Findings to keep in mind (see the PRD for detail):

  • Source sla_status is only meaningful for closed tickets. It reads Compliant for essentially all open tickets, so for open work use the derived state in tickets.inc_open_sla (now() created_at_service vs the contract's 48h).
  • created_at_service is missing on ~30% of rows (incl. most open ones); the SLA view falls back to first_seen_at and flags it via sla_clock_source.
  • mttr is not wall-clock closed_at created_at_service and the source's Breached/Compliant does not match a plain 48h threshold — pin the contract's exact SLA definition before trusting cross-field SLA math.
  • Content lag: the feed's file timestamps are current, but the ticket content trails ~2 days (the underlying …wm_task.xlsx source), so creation/closure dates run a couple of days behind wall-clock.
  • History: tickets.inc is current-state (upsert). Closure/creation/MTTR event series work directly off closed_at/created_at_service.
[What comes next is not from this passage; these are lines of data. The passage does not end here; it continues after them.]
Lemma validateEnvKV_Ok role kv :
  validateEnvKV role kv = Ok () ↔
  kv ≠ ∅ ∧ (∀ k, k ∈ requiredEnvKeys role → is_Some (kv !! k)) ∧ passed kv
  ∧ ∃ weak, bool_or kv EnvAllowWeak false = Some weak ∧ Validate role (foldEnv kv weak) = None.
Proof.
  unfold validateEnvKV. case_bool_decide as H1; [split; [done|]; by intros []|].
  assert (forallb (λ k, bool_decide (is_Some (kv !! k))) (requiredEnvKeys role) = true ↔
          ∀ k, k ∈ requiredEnvKeys role → is_Some (kv !! k)) as H2.
  { rewrite forallb_forall. setoid_rewrite bool_decide_eq_true. by setoid_rewrite list_elem_of_In. }
  assert (forallb (λ e, entry_ok e.1 e.2) (map_to_list kv) = true ↔ passed kv) as H3.
  { rewrite forallb_forall. unfold passed. setoid_rewrite <- list_elem_of_In. split.
    - intros Hf k v Hk. by apply (Hf (k, v)), elem_of_map_to_list.
    - intros Hf [k v] Hk. by apply Hf, elem_of_map_to_list. }
  destruct (forallb _ (requiredEnvKeys role)); cbn [negb].
  2: { split; [done|]. intros (_ & Hr & _). by apply H2 in Hr. }
  destruct (forallb _ (map_to_list kv)); cbn [negb].
  2: { split; [done|]. intros (_ & _ & Hp & _). by apply H3 in Hp. }
  change (AllowWeakSecret Defaults) with false.
  destruct (bool_or kv EnvAllowWeak false) as [weak|]; [|split; [done|]; by intros (_ & _ & _ & ? & ? & _)].
  destruct (Validate role (foldEnv kv weak)) eqn:E.
  - split; [done|]. intros (_ & _ & _ & w & [= <-] & Hw). congruence.
  - split; [|done]. intros _. split_and!; [done|by apply H2|by apply H3|by exists weak].
Qed.

Lemma passed_unknown kv k : passed kv → bool_decide (k ∈ knownEnvKeys) = false → kv !! k = None.
Proof.
  intros Hp Hk. destruct (kv !! k) as [v|] eqn:E; [|done]. specialize (Hp k v E). unfold entry_ok in Hp. by rewrite Hk in Hp.
Qed.

Lemma LookupEnv_passed kv k : passed kv → LookupEnv kv k = kv !! k.
Proof.
  intros Hp. unfold LookupEnv. destruct (kv !! k) as [v|] eqn:E; [|done]. specialize (Hp k v E).
  destruct (streqb v []) eqn:Ev; [|done]. unfold entry_ok in Hp. rewrite Ev in Hp. by destruct (bool_decide _).
Qed.

Lemma envString_passed kv k d : passed kv → envString kv k d = str_or kv k d.
Proof. intros Hp. unfold envString. by rewrite LookupEnv_passed. Qed.

Lemma envString_unknown kv k d : passed kv → bool_decide (k ∈ knownEnvKeys) = false → envString kv k d = d.
Proof. intros Hp Hk. rewrite envString_passed by done. unfold str_or. by rewrite passed_unknown. Qed.

Lemma envInt_passed kv k d lo hi :
  passed kv → bool_decide (k ∈ intEnvKeys) = true → (is_Some (kv !! k) → outside lo hi (int_or kv k d) = false) →
  envInt kv k d lo hi = (int_or kv k d, []).
Proof.
  intros Hp Hk Hr. unfold envInt. rewrite LookupEnv_passed by done. unfold int_or in *.
  destruct (kv !! k) as [v|] eqn:E; [|done]. specialize (Hp k v E). specialize (Hr ltac:(by eexists)).
  unfold entry_ok in Hp. rewrite Hk in Hp. destruct (Atoi v) as [n|]; [|by rewrite andb_false_r in Hp].
  cbn in Hr. unfold outside in Hr. by rewrite Hr.
Qed.
(* ===== verification/Firewall.v ===== *)
(** * Host firewall rules (src/internal/firewall/firewall.go)

    The manager talks to the host only by running commands.  The host is an
    [oracle]: the reply to a command may depend on every command that was run
    before, so the state of the model is the list of commands run so far, and a
    theorem about that list is about everything the manager does to the host.

    [runtime.GOOS], [exec.LookPath] and the lower case of a string that is not
    ASCII are parameters.  [firewallPlanFromEnv] (src/cmd/splitterctl/main.go)
    is the plan the command line builds. *)
From S2P Require Export Lines Config.
#[local] Open Scope Z_scope.

(** ** Rules and plans *)

Definition Marker : gostring := lit "split-tunnel".
Definition BackendAuto : gostring := lit "auto".
Definition BackendUFW : gostring := lit "ufw".
Definition BackendNFT : gostring := lit "nftables".
Definition BackendNone : gostring := lit "none".
Definition Allow_ : gostring := lit "allow".
Definition Deny_ : gostring := lit "deny".
Definition Tcp : gostring := lit "tcp".

Record Rule := mkRule { Port : Z; Protocol : gostring; Action : gostring; Comment : gostring }.

#[export] Instance Rule_eq_decision : EqDecision Rule.
Proof. solve_decision. Defined.

Record Plan := mkPlan { p_Backend : gostring; p_Role : gostring; Allow : list Rule; Deny : list Rule; CDNEgress : list gostring }.
Record Snapshot := mkSnapshot { s_Backend : gostring; Rules : list Rule }.
Record Result := mkResult { r_Backend : gostring; Added : list Rule; Unchanged : bool }.

Inductive error := ErrInvalidPlan | ErrAmbiguous | ErrUnsupported | Failed | RollbackFailed.

Definition rule_ok (r : Rule) : bool :=
  negb ((Port r <? 1) || (65535 <? Port r) || negb (streqb (Protocol r) Tcp)
        || negb (streqb (Action r) Allow_) && negb (streqb (Action r) Deny_))
  && (streqb (Comment r) [] || streqb (Comment r) Marker).

Definition known_backend (b : gostring) : bool :=
  bool_decide (b ∈ [BackendUFW; BackendNFT; BackendNone]).

Definition validatePlan (p : Plan) : bool :=
  (streqb (p_Role p) RoleIran || streqb (p_Role p) RoleGermany)
  && (streqb (p_Backend p) [] || streqb (p_Backend p) BackendAuto || known_backend (p_Backend p))
  && forallb rule_ok (Allow p ++ Deny p).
Backlog-over-time now accrues via tickets.inc_daily_snapshot (one row per EAT day, written by tickets.capture_history() each ingest); observed closures log to tickets.closure_events. Past backlog can't be reconstructed — the series builds from the first capture onward.

Status / roadmap

Live: INC ingestion deployed on Coolify (hourly 15 7-19 * * * EAT), schema + generated columns + geocoding + the inc_open_sla view in tracksolid_db. Next (Phase 2): time-series analytics (closure rate, MTTR/SLA trends), then FleetNow vehicle dispatch off geog, and team closure attribution. CRQ is a separate future project that will reuse this machinery against automations/crq/.